#[program] Definition cell_keys {T} `{TabKeys T} (h : gmap Z T) : HashKeys (cmpf h) :=
  {| key := option tkey; key_of p := tkey_of <$> h !! p; hash_of k := from_option tkey_hash 0 k |}.
Next Obligation.
  intros T ? ? h x y. unfold cmpf. destruct (h !! x) as [a|], (h !! y) as [b|]; cbn.
  - rewrite elem_cmp_key. apply bool_decide_ext. split; congruence.
  - symmetry. by apply bool_decide_eq_false_2.
  - symmetry. by apply bool_decide_eq_false_2.
  - symmetry. by apply bool_decide_eq_true_2.
Qed.

Definition ptrs {T} (t : tab_t T) : list Z := ptr <$> items (contents t).

(** The records of a table, in the order of its buckets. *)
Definition elems {T} (t : tab_t T) : list T := omap (fun p => cells t !! p) (ptrs t).

Section spec.
Context {T : Type} `{TabKeys T}.
Implicit Types (t : tab_t T) (h : gmap Z T).

(** The invariant of a table: its map is well-formed for the keys of its records, and its
    pointers are valid. *)
Record tab_ok t : Prop := {
  tab_map : @hashmap_ok _ (cell_keys (cells t)) (contents t);
  tab_cells : Forall (fun p => is_Some (cells t !! p)) (ptrs t)
}.

(** A map is well-formed for other keys that agree on its items. *)
Lemma hashmap_ok_ext h1 h2 map :
  (forall p, p ∈ ptr <$> items map -> tkey_of <$> h1 !! p = tkey_of <$> h2 !! p) ->
  @hashmap_ok _ (cell_keys h1) map -> @hashmap_ok _ (cell_keys h2) map.
Proof.
  intros Hext [->|[[Hs Hr He Hk Hc] Hload]]; [by left|]. right. split; [|done]. split; [done|done| | |done].
  - apply Forall_forall. intros e Hin. pose proof (proj1 (Forall_forall _ _) He e Hin) as [Hne Hh].
    split; [done|]. rewrite Hh. unfold ekey. cbn. rewrite Hext; [done|]. by apply list_elem_of_fmap_2.
  - replace (@ekey _ (cell_keys h2) <$> items map) with (@ekey _ (cell_keys h1) <$> items map); [done|].
    apply list_fmap_ext. intros i e Hi. unfold ekey. cbn. apply Hext.
    apply list_elem_of_fmap_2. by eapply list_elem_of_lookup_2.
Qed.

(** A lookup compares the key with items only. *)
Lemma search_loop_cmp_ext cmp1 cmp2 n map k hh i p oi :
  shape map -> (forall e, e ∈ items map -> cmp1 k (ptr e) = cmp2 k (ptr e)) -> 0 <= i < msize map ->
  search_loop cmp1 n map k hh (msize map ⊟ 1) i p oi = search_loop cmp2 n map k hh (msize map ⊟ 1) i p oi.
Proof.
  intros Hs Hcmp. pose proof (shape_bounds _ Hs) as Hb.
  revert i p. induction n as [|n IH]; intros i p Hi; [done|]. cbn [search_loop].
  destruct (bit_set (item_bitmap map) i) eqn:Hbit; cbn [negb]; [|done].
  rewrite Hcmp.
  - case_match; [done|]. case_match; [done|]. apply IH.
    rewrite mask_mod by done. apply Z.mod_pos_bound. lia.
  - apply elem_of_items. exists i. unfold slot. by rewrite Hbit.
Qed.

Lemma get_cmp_ext cmp1 cmp2 map k hh :
  (map = mk_hashmap 0 0 [] [] \/ shape map) ->
  (forall e, e ∈ items map -> cmp1 k (ptr e) = cmp2 k (ptr e)) ->
  ponyint_hashmap_get cmp1 map k hh = ponyint_hashmap_get cmp2 map k hh.
Proof.
  intros [->|Hs] Hcmp; [done|]. unfold ponyint_hashmap_get, search. case_match; [done|].
  rewrite (search_loop_cmp_ext cmp1 cmp2); [done|done|done|].
  pose proof (shape_bounds _ Hs). rewrite mask_mod by done. apply Z.mod_pos_bound. lia.
Qed.

Lemma ok_shape `{HK : HashKeys cmp} map : hashmap_ok map -> map = mk_hashmap 0 0 [] [] \/ shape map.
Proof. intros [->|[Ht _]]; [by left|right; apply Ht]. Qed.

Lemma elem_of_ptrs t p : tab_ok t -> p ∈ ptrs t -> exists x, cells t !! p = Some x /\ p <> NULL.
Proof.
  intros [Hm Hc] Hp. destruct (proj1 (Forall_forall _ _) Hc p Hp) as [x Hx]. exists x. split; [done|].
  apply list_elem_of_fmap in Hp as (e & -> & He). destruct Hm as [Hm|[Ht _]].
  - unfold ptrs in *. rewrite Hm, unallocated_items in He. by apply elem_of_nil in He.
  - apply (proj1 (Forall_forall _ _) (@table_entries _ (cell_keys (cells t)) _ Ht) e He).
Qed.

Lemma elem_of_elems t x : x ∈ elems t <-> exists p, p ∈ ptrs t /\ cells t !! p = Some x.
Proof. unfold elems. apply list_elem_of_omap. Qed.

(** The keys of the items are the keys of the records. *)
Lemma keys_elems t :
  tab_ok t -> @ekey _ (cell_keys (cells t)) <$> items (contents t) = Some <$> (tkey_of <$> elems t).
Proof.
  intros Hok. pose proof (tab_cells _ Hok) as Hc. unfold elems, ptrs in *.
  induction (items (contents t)) as [|e l IH]; [done|]. cbn in *.
  apply Forall_cons in Hc as [[x Hx] Hc]. unfold ekey. cbn. rewrite Hx. cbn. f_equal. by apply IH.
Qed.

Lemma elems_nodup t : tab_ok t -> NoDup (tkey_of <$> elems t).
Proof.
  intros Hok. apply (NoDup_fmap_1 Some). rewrite <- keys_elems by done.
  destruct (tab_map _ Hok) as [->|[Ht _]]; [rewrite unallocated_items; by constructor|].
  apply (@table_keys _ (cell_keys (cells t)) _ Ht).
Qed.

Lemma elems_length t : tab_ok t -> length (elems t) = length (items (contents t)).
Proof. intros Hok. by rewrite <- (length_fmap tkey_of), <- (length_fmap Some), <- keys_elems, length_fmap. Qed.

Lemma ptrs_nodup t : tab_ok t -> NoDup (ptrs t).
Proof.
  intros Hok. pose proof (elems_nodup _ Hok) as Hnd. pose proof (tab_cells _ Hok) as Hc.
  unfold elems in Hnd. induction (ptrs t) as [|p l IH]; [by constructor|].
  apply Forall_cons in Hc as [[x Hx] Hc]. cbn in Hnd. rewrite Hx in Hnd. cbn in Hnd.
  apply NoDup_cons in Hnd as [Hn Hnd]. constructor; [|by apply IH]. intros Hp. apply Hn.
  apply list_elem_of_fmap. exists x. split; [done|]. apply list_elem_of_omap. eauto.
Qed.

(** What a lookup finds. *)
Inductive get_spec t (k : tkey) : Z * option Z -> Prop :=
| get_some p x i :
    p ∈ ptrs t -> cells t !! p = Some x -> tkey_of x = k -> p <> NULL -> get_spec t k (p, Some i)
| get_none pos : k ∉ tkey_of <$> elems t -> get_spec t k (NULL, pos).

(** The memory of a lookup: the cells and the record of the caller. *)
Lemma with_key_ok t key :
  tab_ok t -> @hashmap_ok _ (cell_keys (<[new_addr (cells t) := key]> (cells t))) (contents t).
Proof.
  intros Hok. apply (hashmap_ok_ext (cells t)); [|apply Hok].
  intros p Hp. destruct (elem_of_ptrs t p Hok Hp) as (x & Hx & _).
  rewrite lookup_insert_ne; [done|]. intros <-. by rewrite (proj1 (new_addr_fresh _)) in Hx.
Qed.

Lemma with_key_keys t key :
  tab_ok t ->
  @ekey _ (cell_keys (<[new_addr (cells t) := key]> (cells t))) <$> items (contents t) =
  Some <$> (tkey_of <$> elems t).
Proof.
  intros Hok. rewrite <- keys_elems by done. apply list_fmap_ext. intros i e Hi.
  unfold ekey. cbn. destruct (elem_of_ptrs t (ptr e) Hok) as (x & Hx & _).
  { apply list_elem_of_fmap_2. by eapply list_elem_of_lookup_2. }
  rewrite lookup_insert_ne; [done|]. intros E.
  pose proof (proj1 (new_addr_fresh (cells t))) as Hf. by rewrite E, Hx in Hf.
Qed.

Lemma tab_get_spec t key : tab_ok t -> get_spec t (tkey_of key) (tab_get t key).
Proof.
  intros Hok. unfold tab_get. pose proof (with_key_ok t key Hok) as Hm.
  pose proof (with_key_keys t key Hok) as Hkeys. set (k := new_addr (cells t)) in *.
  set (h := <[k := key]> (cells t)) in *.
  assert (h !! k = Some key) as Hk by apply lookup_insert_eq.
  pose proof (@get_map _ (cell_keys h) (contents t) k Hm) as Hget. cbn in Hget. rewrite Hk in Hget.
  cbn in Hget. rewrite <- elem_hash_key in Hget. destruct Hget as [i e Hi He Hek Hne|pos Hn].
  - assert (ptr e ∈ ptrs t) as Hp by (apply list_elem_of_fmap_2, elem_of_items; eauto).
    destruct (elem_of_ptrs t _ Hok Hp) as (x & Hx & _).
    assert (h !! ptr e = Some x) as Hx'.
    { unfold h. rewrite lookup_insert_ne; [done|]. intros E.
      pose proof (proj1 (new_addr_fresh (cells t))) as Hf. fold k in Hf. by rewrite E, Hx in Hf. }
    unfold ekey in Hek. cbn in Hek. rewrite Hx' in Hek. injection Hek as Hek. by eapply get_some.
  - apply get_none. intros Hin. apply Hn. rewrite Hkeys. by apply list_elem_of_fmap_2.
Qed.

Lemma elems_cells t t' :
  ptrs t' = ptrs t -> (forall p, p ∈ ptrs t -> cells t' !! p = cells t !! p) -> elems t' = elems t.
Proof.
  intros Hp Hc. unfold elems. rewrite Hp. clear Hp. induction (ptrs t) as [|p l IH]; [done|]. cbn.
  rewrite Hc by left. rewrite IH by (intros; apply Hc; by right). done.
Qed.

(** Records may be changed in place as long as their keys stay. *)
Lemma tab_ok_update t h :
  tab_ok t -> (forall p, p ∈ ptrs t -> (tkey_of <$> h !! p) = (tkey_of <$> cells t !! p)) ->
  tab_ok (mk_tab (contents t) h).
Proof.
  intros Hok Hh. split.
  - eapply hashmap_ok_ext; [|apply Hok]. intros p Hp. symmetry. by apply Hh.
  - apply Forall_forall. intros p Hp. cbn in *. destruct (elem_of_ptrs t p Hok Hp) as (x & Hx & _).
    specialize (Hh p Hp). rewrite Hx in Hh. destruct (h !! p); [by eexists|done].
Qed.

(** ** Iteration *)

Lemma each_loop_spec {S} (body : Z -> S -> outcome (bool * S)) fuel map i s :
  shape map -> Forall (fun e => ptr e <> NULL) (items map) -> count map <> 0 ->
  0 <= i ⊞ 1 <= msize map -> 0 <= i -> msize map - (i ⊞ 1) < Z.of_nat fuel ->
  each_loop fuel map i body s = fold_until body (ptr <$> items_between map (i ⊞ 1) (msize map)) s.
Proof.
  intros Hs Hne Hcnt. revert i s. pose proof (shape_bounds _ Hs) as Hb.
  induction fuel as [|fuel IH]; intros i s Hi Hi0 Hf; [lia|]. cbn [each_loop].
  destruct (next_spec map Hs i (count map) Hcnt Hi) as [j e Hj He Hnone|Hnone].
  - assert (ptr e <> NULL) as Hp.
    { apply (proj1 (Forall_forall _ _) Hne e). apply elem_of_items. exists j. split; [lia|done]. }
    rewrite (proj2 (Z.eqb_neq (ptr e) NULL)) by done. cbn [mbind outcome_bind].
    rewrite (proj2 (Z.eqb_neq (ptr e) NULL)) by done.
    assert (j ⊞ 1 = j + 1) as Hjn by (unfold add64; apply u64_id; unfold is_u64; lia).
    rewrite (items_between_split map (i ⊞ 1) (j + 1) (msize map)) by lia.
    rewrite (items_between_first map (i ⊞ 1) j e) by (lia || done). cbn [fmap list_fmap app fold_until].
    destruct (body (ptr e) s) as [[[] s']| | |]; cbn [mbind outcome_bind]; try done.
    rewrite IH by lia. by rewrite Hjn.
  - cbn. by rewrite items_between_none by done.
Qed.

(** The loop over a table visits its records once each, in the order of the buckets. *)
Lemma tab_each_spec {S} t (body : Z -> S -> outcome (bool * S)) s :
  tab_ok t -> tab_each t body s = fold_until body (ptrs t) s.
Proof.
  intros Hok. unfold tab_each, ptrs. pose proof (tab_map _ Hok) as [Hm|[Ht Hload]].
  { rewrite Hm. cbn [msize Z.to_nat each_loop]. by rewrite unallocated_items. }
  pose proof (shape_bounds _ (@table_shape _ (cell_keys _) _ Ht)) as Hb.
  destruct (decide (count (contents t) = 0)) as [H0'|H0'].
  { rewrite (@table_empty _ (cell_keys _) _ Ht H0'). cbn [each_loop].
    unfold ponyint_hashmap_next. by rewrite H0'. }
  assert (HASHMAP_BEGIN ⊞ 1 = 0) as Hbegin by reflexivity.
  rewrite each_loop_spec; rewrite ?Hbegin; [done|apply Ht| |done|lia|done|lia].
  eapply Forall_impl; [apply (@table_entries _ (cell_keys _) _ Ht)|]. by intros e [? _].
Qed.

(** ** Insertion *)

Lemma cmpf_ext h1 h2 a b :
  (forall p, tkey_of <$> h1 !! p = tkey_of <$> h2 !! p) -> cmpf h1 a b = cmpf h2 a b.
Proof.
  intros Hext. unfold cmpf. pose proof (Hext a) as Ha. pose proof (Hext b) as Hb.
  destruct (h1 !! a), (h2 !! a), (h1 !! b), (h2 !! b); cbn in *; try done.
  rewrite !elem_cmp_key. by injection Ha as ->; injection Hb as ->.
Qed.

(** Inserting where the lookup of the key ended is the same as [tab_put]. *)
Lemma tab_putindex_put fresh_buckets t key x pos :
  tab_ok t -> tkey_of x = tkey_of key -> tab_get t key = (NULL, pos) ->
  tab_putindex fresh_buckets (fst (tab_alloc t x)) (snd (tab_alloc t x)) (default HASHMAP_UNKNOWN pos) =
  ('(t', _) ← tab_put fresh_buckets (fst (tab_alloc t x)) (snd (tab_alloc t x)); Ret t').
Proof.
  intros Hok Hkey Hget. unfold tab_get in Hget. pose proof (with_key_ok t x Hok) as Hm.
  unfold tab_alloc, tab_putindex, tab_put. cbn [fst snd cells contents]. set (k := new_addr (cells t)) in *.
  rewrite lookup_insert_eq. set (h := <[k := x]> (cells t)) in *.
  assert (h !! k = Some x) as Hk by apply lookup_insert_eq.
  assert (forall p, tkey_of <$> <[k := key]> (cells t) !! p = tkey_of <$> h !! p) as Hext.
  { intros p. unfold h. destruct (decide (p = k)) as [->|]; [|by rewrite !lookup_insert_ne].
    rewrite !lookup_insert_eq. cbn. by rewrite Hkey. }
  rewrite (get_cmp_ext _ (cmpf h)) in Hget;
    [|by eapply (@ok_shape _ (cell_keys h))|intros e He; by apply cmpf_ext].
  pose proof (@putindex_absent _ (cell_keys h) fresh_buckets (contents t) k k pos Hm eq_refl) as Hput.
  cbn [hash_of key_of cell_keys] in Hput. rewrite Hk in Hput. cbn [fmap option_fmap option_map from_option] in Hput.
  rewrite Hkey, <- elem_hash_key in Hput.
  replace (elem_hash x) with (elem_hash key) by (by rewrite !elem_hash_key, Hkey).
  rewrite (Hput Hget).
  by destruct (ponyint_hashmap_put (cmpf h) fresh_buckets (contents t) k (elem_hash key)) as [[]| | |].
Qed.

· · · ·

PROBLEM DESCRIPTION
Retype the portion of the data above that starts on the line with "rewrite !elem_cmp_key. by" and finishes on the line with "rewrite Hkey, <- elem_hash_key in Hput.", including both of those lines.

ANSWER TO THIS PROBLEM
  rewrite !elem_cmp_key. by injection Ha as ->; injection Hb as ->.
Qed.

(** Inserting where the lookup of the key ended is the same as [tab_put]. *)
Lemma tab_putindex_put fresh_buckets t key x pos :
  tab_ok t -> tkey_of x = tkey_of key -> tab_get t key = (NULL, pos) ->
  tab_putindex fresh_buckets (fst (tab_alloc t x)) (snd (tab_alloc t x)) (default HASHMAP_UNKNOWN pos) =
  ('(t', _) ← tab_put fresh_buckets (fst (tab_alloc t x)) (snd (tab_alloc t x)); Ret t').
Proof.
  intros Hok Hkey Hget. unfold tab_get in Hget. pose proof (with_key_ok t x Hok) as Hm.
  unfold tab_alloc, tab_putindex, tab_put. cbn [fst snd cells contents]. set (k := new_addr (cells t)) in *.
  rewrite lookup_insert_eq. set (h := <[k := x]> (cells t)) in *.
  assert (h !! k = Some x) as Hk by apply lookup_insert_eq.
  assert (forall p, tkey_of <$> <[k := key]> (cells t) !! p = tkey_of <$> h !! p) as Hext.
  { intros p. unfold h. destruct (decide (p = k)) as [->|]; [|by rewrite !lookup_insert_ne].
    rewrite !lookup_insert_eq. cbn. by rewrite Hkey. }
  rewrite (get_cmp_ext _ (cmpf h)) in Hget;
    [|by eapply (@ok_shape _ (cell_keys h))|intros e He; by apply cmpf_ext].
  pose proof (@putindex_absent _ (cell_keys h) fresh_buckets (contents t) k k pos Hm eq_refl) as Hput.
  cbn [hash_of key_of cell_keys] in Hput. rewrite Hk in Hput. cbn [fmap option_fmap option_map from_option] in Hput.
  rewrite Hkey, <- elem_hash_key in Hput.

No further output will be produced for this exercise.